HCA schema validation for single-cell datasets

Project description

HCA Schema Validator

HCA-specific extensions for cellxgene schema validation.

Installation

From PyPI (Recommended)

pip install hca-schema-validator

From Source (Development)

# Clone the repository
git clone https://github.com/clevercanary/hca-validation-tools.git
cd hca-validation-tools/packages/hca-schema-validator

# Install Poetry if you haven't already
curl -sSL https://install.python-poetry.org | python3 -

# Install dependencies and package
poetry install

# Run tests
poetry run pytest tests/

Usage

from hca_schema_validator import HCAValidator

# Create validator instance
validator = HCAValidator()

# Validate an h5ad file
is_valid = validator.validate_adata("path/to/file.h5ad")

# Check results
if is_valid:
    print("✅ Validation passed!")
else:
    print("❌ Validation failed:")
    for error in validator.errors:
        print(f"  - {error}")

Development Status

Current Version: 0.1.0 - Minimal passthrough implementation

Currently a passthrough wrapper around cellxgene-schema Validator.
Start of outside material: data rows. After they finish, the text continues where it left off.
(** Razorpay's answers carry the entity itself. *)
Definition razorpay_entity : response :=
  mk_response 200
    ("{" ++ dq ++ "id" ++ dq ++ ": " ++ dq ++ "cust_01" ++ dq ++ ", "
     ++ dq ++ "status" ++ dq ++ ": " ++ dq ++ "active" ++ dq ++ "}")%string
    (Some (VDict [("id"%string, VStr "cust_01");
                  ("status"%string, VStr "active")])).

Definition razorpay_healthy : nat -> outcome :=
  fun _ => Responded razorpay_entity.

(* ================================================================== *)
(** * The transport policy *)

Create HintDb harmless.

Lemma flat_map_seq_shift {A} (f : nat -> list A) (s len : nat) :
  flat_map f (seq (S s) len) = flat_map (fun i => f (S i)) (seq s len).
Proof.
  revert s. induction len as [| len IH]; intros s; simpl.
  - reflexivity.
  - now rewrite IH.
Qed.

Lemma sleeps_wire (t : list event) : sleeps (wire t) = sleeps t.
Proof.
  induction t as [| e t IH]; [reflexivity |].
  destruct e; simpl; now rewrite ?IH.
Qed.

Lemma sleeps_app (t1 t2 : list event) : sleeps (t1 ++ t2) = sleeps t1 ++ sleeps t2.
Proof. apply flat_map_app. Qed.

Lemma sleeps_map (l : list Q) : sleeps (map EvSleep l) = l.
Proof. induction l as [| q l IH]; simpl; congruence. Qed.

Lemma sleeps_failed_attempts r backoff_factor (f : nat -> nat) (g : nat -> outcome)
    (l : list nat) :
  sleeps (flat_map (fun i => failed_attempt r backoff_factor (f i) (g i)) l
          ++ [EvRequest r])
  = flat_map (fun i => backoff_after backoff_factor (f i) (g i)) l.
Proof.
  induction l as [| i l IH]; [reflexivity |].
  cbn [flat_map]. rewrite <- app_assoc, sleeps_app, IH.
  f_equal. unfold failed_attempt. apply (sleeps_map (backoff_after _ _ _)).
Qed.

Section TransportFacts.

Variable net : nat -> outcome.
Variables (self : BaseAPIClient) (method url : string).
Variables (json_body params : option (dict value)).
Variables (retries : Z) (backoff_factor : Q).

Let the_request : http_request :=
  mk_http_request method url (headers self) json_body params (timeout self).

Let loop := request_loop net self method url json_body params retries backoff_factor.

Lemma loop_exit fuel attempt n :
  retries <= attempt -> loop fuel attempt n = (Returns VNone, n, []).
Proof.
  intros H. unfold loop. destruct fuel; simpl;
    (destruct (attempt <? retries) eqn:E; [apply Z.ltb_lt in E; lia | reflexivity]).
Qed.

Lemma loop_pass fuel attempt n :
  attempt < retries ->
  loop (S fuel) attempt n =
  match net n with
  | Responded resp =>
      if status_ok (resp_status_code resp) then
        (match resp_json resp with
         | Some body => Returns body
         | None => Raises (PyExn JSONDecodeError)
         end, S n,
         [EvRequest the_request;
          if 1 <? attempt + 1
          then EvLog INFO "API call succeeded on retry %d: %s %s"
          else EvLog DEBUG "API call succeeded: %s %s"])
      else if retries <=? attempt + 1 then
        (Raises (PyExn (ExAPIError
           (mk_APIError "API call failed after retries"
              (Some (resp_status_code resp)) (Some (resp_text resp))))),
         S n,
         [EvRequest the_request;
          EvLog ERROR "API call failed: %s %s [Status Code: %d] Response: %s"])
      else
        let '(r, n', t) := loop fuel (attempt + 1) (S n) in
        (r, n',
         EvRequest the_request
         :: EvLog ERROR "API call failed: %s %s [Status Code: %d] Response: %s"
         :: t)
  | Failed exc =>
      if attempt + 1 <? retries then
        let '(r, n', t) := loop fuel (attempt + 1) (S n) in
        (r, n',
         EvRequest the_request
         :: EvLog WARNING
              "Request error during API call: %s %s. Attempt %d/%d. Retrying in %.2f seconds. Error: %s"
         :: EvSleep (backoff_factor * inject_Z (2 ^ (attempt + 1 - 1)))%Q
         :: t)
      else
        (Raises (PyExn (ExAPIError
           (mk_APIError ("Request error after retries: " ++ exc)%string
              None None))),
         S n,
         [EvRequest the_request;
          EvLog ERROR "Exhausted all retries for API call: %s %s. Error: %s"])
  | Rejected cls =>
      (Raises (PyExn (ClientError cls)), S n, [EvRequest the_request])
  end.
Proof.
  intros H. apply Z.ltb_lt in H.
  unfold loop. simpl request_loop. rewrite H.
  unfold try_except, bind, send.
  destruct (net n) as [resp | exc | msg]; [| | reflexivity].
  - destruct (status_ok (resp_status_code resp)).
    + destruct (1 <? attempt + 1); unfold json;
        destruct (resp_json resp); reflexivity.
    + simpl. destruct (retries <=? attempt + 1); simpl.
      * reflexivity.
      * destruct (request_loop _ _ _ _ _ _ _ _ fuel (attempt + 1) (S n)) as [[r n'] t].
        reflexivity.
  - simpl. destruct (attempt + 1 <? retries); simpl.
    + destruct (request_loop _ _ _ _ _ _ _ _ fuel (attempt + 1) (S n)) as [[r n'] t].
      reflexivity.
    + reflexivity.
Qed.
HCA-specific validation rules will be added incrementally.

Testing

cd hca_schema_validator
poetry run pytest tests/

Project Structure

hca_schema_validator/
├── src/
│   └── hca_schema_validator/
│       ├── __init__.py       # Package exports
│       └── validator.py      # HCAValidator class
├── tests/
│   └── test_validator.py # Unit tests
├── pyproject.toml        # Poetry configuration & dependencies
└── README.md            # This file

Ontology Data Overlay

The validator depends on cellxgene-ontology-guide for ontology term lookups. When that package is missing terms we need (e.g., newly added CL or EFO terms), we generate updated ontology data files and overlay them at runtime.

How it works

_vendored/cellxgene_schema/ontology_parser.py monkey-patches two functions from cellxgene_ontology_guide.supported_versions:

  • load_supported_versions() loads upstream version data and patches only the ontology versions listed in _ONTOLOGY_VERSION_OVERRIDES — all other ontologies and any new entries added by future package releases are preserved unchanged.
  • load_ontology_file(file_name) checks ontology_data/ first for a .json.zst file, falling back to the package's bundled data.

Current overlays

Ontology Overlay Version Bundled Version Why
CL v2025-12-17 v2025-07-30 Missing salivary gland cell types (CL:4052065-4052069)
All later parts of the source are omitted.